═══ Supplied material ═══

(* ===== verification/RBDelete.v ===== *)
(** * Deletion from the red-black tree

    [ogs_rbtree_delete] and its rebalancing loop [rb_delete_color]: the node
    is taken out, the order of the others and the red-black invariant are
    kept, and NULL is never dereferenced. *)
From S2P Require Import Prelude RBTree RBZip.

(** The invariant of a subtree whose root colour is not constrained. *)
Definition redok_below (t : tree) : Prop :=
  match t with E => True | T l _ _ r => redok l ∧ redok r end.

Lemma redok_below_black t : redok_below t → tcolor t = BLACK → redok t.
Proof. destruct t; cbn; [done|]. intros ? ->. naive_solver. Qed.

Lemma redok_below_weaken t : redok t → redok_below t.
Proof. destruct t; cbn; tauto. Qed.

(** State of the loop: the subtree [t] in the hole of [k] is one black node
    short. *)
Record short (F : gmap positive rbnode) (t0 : tree) (st : rbtree) (k : ctx) (t : tree)
    (h : nat) : Prop := {
  sh_rep : rep F st (plug k t);
  sh_order : inorder (plug k t) = inorder t0;
  sh_bal : bal h t;
  sh_ctx : cbal (S h) k;
  sh_red : redok_below t;
  sh_cred : cred BLACK k;
  sh_root : ctx_black k }.

(** End of the loop: painting the final node black repairs the tree. *)
Definition del_post (F : gmap positive rbnode) (t0 : tree) (q : ptr) (st : rbtree) : Prop :=
  ∃ k t h, q = root_ptr t ∧ rep F st (plug k t) ∧ inorder (plug k t) = inorder t0 ∧
    bal h t ∧ redok_below t ∧
    (k = Top ∨ (tcolor t = RED ∧ cbal (S h) k ∧ cred BLACK k ∧ ctx_black k)).

Section loop.
Context (F : gmap positive rbnode) (t0 : tree).

(** Turns the loop needs from a given state. *)
Definition turns (k : ctx) (t : tree) : nat :=
  match tcolor t with RED => 1 | BLACK => S (depth k) end.

Definition loop_ok (fuel : nat) : Prop := ∀ st k t h,
  turns k t ≤ fuel → short F t0 st k t h →
  wp (delete_color_loop fuel (root_ptr t) (parent_of k)) (del_post F t0) st.

(** After the last rotation the loop restarts at the root and stops. *)
Lemma delete_loop_root st k t h fuel par :
  rep F st (plug k t) → inorder (plug k t) = inorder t0 → bal h t → cbal h k →
  redok t → cred (tcolor t) k →
  wp (delete_color_loop (S fuel) (root st) par) (del_post F t0) st.
Proof.
  intros Hrep Hi Hb Hk Hr Hc. cbn [delete_color_loop]. wp_pure.
  rewrite decide_True by done. wp_pure.
  destruct (proj2 (bal_plug k t)) as [H HH]; [eauto|].
  exists Top, (plug k t), H. split_and!; [apply Hrep|done|done|done| |by left].
  apply redok_below_weaken, redok_plug. done.
Qed.

Lemma left_tail st kk p c sl m sr t h fuel :
  loop_ok fuel → turns kk (T E p c E) ≤ fuel →
  rep F st (plug (CtxL kk p c (T sl m BLACK sr)) t) →
  inorder (plug (CtxL kk p c (T sl m BLACK sr)) t) = inorder t0 →
  bal h t → redok t → bal h sl → bal h sr → redok sl → redok sr →
  tcolor t = BLACK → cbal (S (up c h)) kk → cred c kk → ctx_black kk →
  wp (delete_left_tail (delete_color_loop fuel) p m) (del_post F t0) st.
Proof.
  intros IH Hf Hrep Hi Hb Hr Hbl Hbr Hrl Hrr Ht Hk Hc Hbk. unfold delete_left_tail. wp_pure.
  rd wp_get_left (CtxR t p c kk). rd wp_tree_black_l (CtxR t p c kk).
  rd wp_get_right (CtxR t p c kk). rd wp_tree_black (CtxR t p c kk).
  destruct fuel as [|fuel]; [unfold turns in Hf; destruct (tcolor _); lia|].
  destruct (tcolor sr) eqn:Hsr; cbn [color_red negb andb].
  - destruct (tcolor sl) eqn:Hsl; cbn [color_red negb andb]; wp_pure.
    + (* case 2 *)
      pt (CtxR t p c kk). rd wp_get_parent kk.
      refine (IH _ kk (T t p c (T sl m RED sr)) (up c h) _ _); [by destruct c|].
      split; [done|same_order Hi|by apply bal_node|done|cbn; tauto|by eapply cred_black|done].
    + (* case 3, then 4 *)
      destruct sl as [|a x [] b]; cbn in Hsl; try discriminate. wp_pure.
      pt (CtxL (CtxR t p c kk) m BLACK sr). pt (CtxR t p c kk).
      eapply (wp_rotate_right _ _ (CtxR t p c kk)); [eassumption|]. intros st1 Hrep1. wp_pure.
      rd wp_get_right kk.
      eapply wp_node_get; [by eapply (rep_lookup _ _ kk)|]. wp_pure. cbn [color].
      pt (CtxR t p c kk). pt kk.
      rd wp_get_right (CtxR t p BLACK kk). pt (CtxR a x c (CtxR t p BLACK kk)).
      eapply (wp_rotate_left _ _ kk); [eassumption|]. intros st2 Hrep2. wp_pure.
      cbn in Hbl, Hrl. destruct_and? Hbl. destruct_and? Hrl.
      eapply (delete_loop_root _ kk _ (up c (S h))); [exact Hrep2|same_order Hi| | | |done].
      * apply bal_node; apply (bal_node h _ _ BLACK); done.
      * by destruct c.
      * cbn. naive_solver.
  - (* case 4 *)
    destruct sr as [|a x [] b]; cbn in Hsr; try discriminate.
    rewrite andb_false_r. wp_pure.
    eapply wp_node_get; [by eapply (rep_lookup _ _ kk)|]. wp_pure. cbn [color].
    pt (CtxR t p c kk). pt kk.
    rd wp_get_right (CtxR t p BLACK kk). pt (CtxR sl m c (CtxR t p BLACK kk)).
    eapply (wp_rotate_left _ _ kk); [eassumption|]. intros st2 Hrep2. wp_pure.
    cbn in Hbr, Hrr. destruct_and? Hbr. destruct_and? Hrr.
    eapply (delete_loop_root _ kk _ (up c (S h))); [exact Hrep2|same_order Hi| | | |done].
    * apply bal_node; apply (bal_node h _ _ BLACK); done.
    * by destruct c.
    * cbn. naive_solver.
Qed.

Lemma right_tail st kk p c sl m sr t h fuel :
  loop_ok fuel → turns kk (T E p c E) ≤ fuel →
  rep F st (plug (CtxR (T sl m BLACK sr) p c kk) t) →
  inorder (plug (CtxR (T sl m BLACK sr) p c kk) t) = inorder t0 →
  bal h t → redok t → bal h sl → bal h sr → redok sl → redok sr →
  tcolor t = BLACK → cbal (S (up c h)) kk → cred c kk → ctx_black kk →
  wp (delete_right_tail (delete_color_loop fuel) p m) (del_post F t0) st.
Proof.
  intros IH Hf Hrep Hi Hb Hr Hbl Hbr Hrl Hrr Ht Hk Hc Hbk. unfold delete_right_tail. wp_pure.
  rd wp_get_left (CtxL kk p c t). rd wp_tree_black_l (CtxL kk p c t).
  rd wp_get_right (CtxL kk p c t). rd wp_tree_black (CtxL kk p c t).
  destruct fuel as [|fuel]; [unfold turns in Hf; destruct (tcolor _); lia|].
  destruct (tcolor sl) eqn:Hsl; cbn [color_red negb andb].
  - destruct (tcolor sr) eqn:Hsr; cbn [color_red negb andb]; wp_pure.
    + (* case 2 *)
      pt (CtxL kk p c t). rd wp_get_parent kk.
      refine (IH _ kk (T (T sl m RED sr) p c t) (up c h) _ _); [by destruct c|].
      split; [done|same_order Hi|by apply bal_node|done|cbn; tauto|by eapply cred_black|done].
    + (* case 3, then 4 *)
      destruct sr as [|a x [] b]; cbn in Hsr; try discriminate. wp_pure.
      pt (CtxR sl m BLACK (CtxL kk p c t)). pt (CtxL kk p c t).
      eapply (wp_rotate_left _ _ (CtxL kk p c t)); [eassumption|]. intros st1 Hrep1. wp_pure.
      rd wp_get_left kk.
      eapply wp_node_get; [by eapply (rep_lookup _ _ kk)|]. wp_pure. cbn [color].
      pt (CtxL kk p c t). pt kk.
      rd wp_get_left (CtxL kk p BLACK t). pt (CtxL (CtxL kk p BLACK t) x c b).
      eapply (wp_rotate_right _ _ kk); [eassumption|]. intros st2 Hrep2. wp_pure.
      cbn in Hbr, Hrr. destruct_and? Hbr. destruct_and? Hrr.
      eapply (delete_loop_root _ kk _ (up c (S h))); [exact Hrep2|same_order Hi| | | |done].
      * apply bal_node; apply (bal_node h _ _ BLACK); done.
      * by destruct c.
      * cbn. naive_solver.
  - (* case 4 *)
    destruct sl as [|a x [] b]; cbn in Hsl; try discriminate. wp_pure.
    eapply wp_node_get; [by eapply (rep_lookup _ _ kk)|]. wp_pure. cbn [color].
    pt (CtxL kk p c t). pt kk.
    rd wp_get_left (CtxL kk p BLACK t). pt (CtxL (CtxL kk p BLACK t) m c sr).
    eapply (wp_rotate_right _ _ kk); [eassumption|]. intros st2 Hrep2. wp_pure.
    cbn in Hbl, Hrl. destruct_and? Hbl. destruct_and? Hrl.
    eapply (delete_loop_root _ kk _ (up c (S h))); [exact Hrep2|same_order Hi| | | |done].
    * apply bal_node; apply (bal_node h _ _ BLACK); done.
    * by destruct c.
    * cbn. naive_solver.
Qed.

(** A red sibling (case 1) is rotated above the parent first. *)
Lemma left_case st kk p c s t h fuel :
  loop_ok fuel → S (depth kk) ≤ fuel →
  rep F st (plug (CtxL kk p c s) t) → inorder (plug (CtxL kk p c s) t) = inorder t0 →
  bal h t → redok t → bal (S h) s → redok s →
  (c = RED → tcolor s = BLACK) →
  tcolor t = BLACK → cbal (S (up c h)) kk → cred c kk → ctx_black (CtxL kk p c s) →
  wp (sib ← get_right p;
      sibling ← m_some sib;
      sred ← is_red (Some sibling);
      sibling ← (if sred : bool then
                   paint OGS_RBTREE_BLACK sibling;;
                   paint OGS_RBTREE_RED p;;
                   rb_rotate_left p;;
                   sib ← get_right p; m_some sib
                 else mret sibling);
      delete_left_tail (delete_color_loop fuel) p sibling) (del_post F t0) st.
Proof.
  intros IH Hf Hrep Hi Hb Hr Hbs Hrs Hcs Ht Hk Hc Hbk. wp_pure. rd wp_get_right kk.
  destruct s as [|sl m cs sr]; [done|]. wp_pure. rd wp_node_red (CtxR t p c kk).
  destruct cs; cbn in Hbs, Hrs; destruct_and? Hrs; cbn [color_red]; wp_pure.
  - destruct Hbs as (h' & [= <-] & ? & ?).
    eapply (left_tail _ kk p c sl m sr t h); try done;
      [destruct c; cbn; lia|exact (proj1 (ctx_black_up _ _ _ _) Hbk)].
  - destruct Hbs as [Hsl Hsr]. destruct c; [|by specialize (Hcs eq_refl)].
    destruct (H eq_refl) as [Hcl Hcr]. destruct sl as [|sll m' cl slr]; [done|].
    cbn in Hcl. subst cl. destruct Hsl as (h' & [= <-] & ? & ?).
    pt (CtxR t p BLACK kk). pt kk.
    eapply (wp_rotate_left _ _ kk); [eassumption|]. intros st1 Hrep1. wp_pure.
    rd wp_get_right (CtxL kk m BLACK sr). cbn in *. destruct_and!.
    eapply (left_tail _ (CtxL kk m BLACK sr) p RED sll m' slr t h); try done.
    + cbn. lia.
    + same_order Hi.
Qed.

Lemma right_case st kk p c s t h fuel :
  loop_ok fuel → S (depth kk) ≤ fuel →
  rep F st (plug (CtxR s p c kk) t) → inorder (plug (CtxR s p c kk) t) = inorder t0 →
  bal h t → redok t → bal (S h) s → redok s →
  (c = RED → tcolor s = BLACK) →
  tcolor t = BLACK → cbal (S (up c h)) kk → cred c kk → ctx_black (CtxR s p c kk) →
  wp (sib ← get_left p;
      sibling ← m_some sib;
      sred ← is_red (Some sibling);
      sibling ← (if sred : bool then
                   paint OGS_RBTREE_BLACK sibling;;
                   paint OGS_RBTREE_RED p;;
                   rb_rotate_right p;;
                   sib ← get_left p; m_some sib
                 else mret sibling);
      delete_right_tail (delete_color_loop fuel) p sibling) (del_post F t0) st.
Proof.
  intros IH Hf Hrep Hi Hb Hr Hbs Hrs Hcs Ht Hk Hc Hbk. wp_pure. rd wp_get_left kk.
  destruct s as [|sl m cs sr]; [done|]. wp_pure. rd wp_node_red (CtxL kk p c t).
  destruct cs; cbn in Hbs, Hrs; destruct_and? Hrs; cbn [color_red]; wp_pure.
  - destruct Hbs as (h' & [= <-] & ? & ?).
    eapply (right_tail _ kk p c sl m sr t h); try done;
      [destruct c; cbn; lia|exact (proj2 (ctx_black_up _ _ _ _) Hbk)].
  - destruct Hbs as [Hsl Hsr]. destruct c; [|by specialize (Hcs eq_refl)].
    destruct (H eq_refl) as [Hcl Hcr]. destruct sr as [|srl m' cr srr]; [done|].
    cbn in Hcr. subst cr. destruct Hsr as (h' & [= <-] & ? & ?).
    pt (CtxL kk p BLACK t). pt kk.
    eapply (wp_rotate_right _ _ kk); [eassumption|]. intros st1 Hrep1. wp_pure.
    rd wp_get_left (CtxR sl m BLACK kk). cbn in *. destruct_and!.
    eapply (right_tail _ (CtxR sl m BLACK kk) p RED srl m' srr t h); try done.
    + cbn. lia.
    + same_order Hi.
Qed.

═══

> _Requirement_
Report how many lines of the data hold the string "negb"; give only the number.

> _Written reply_
4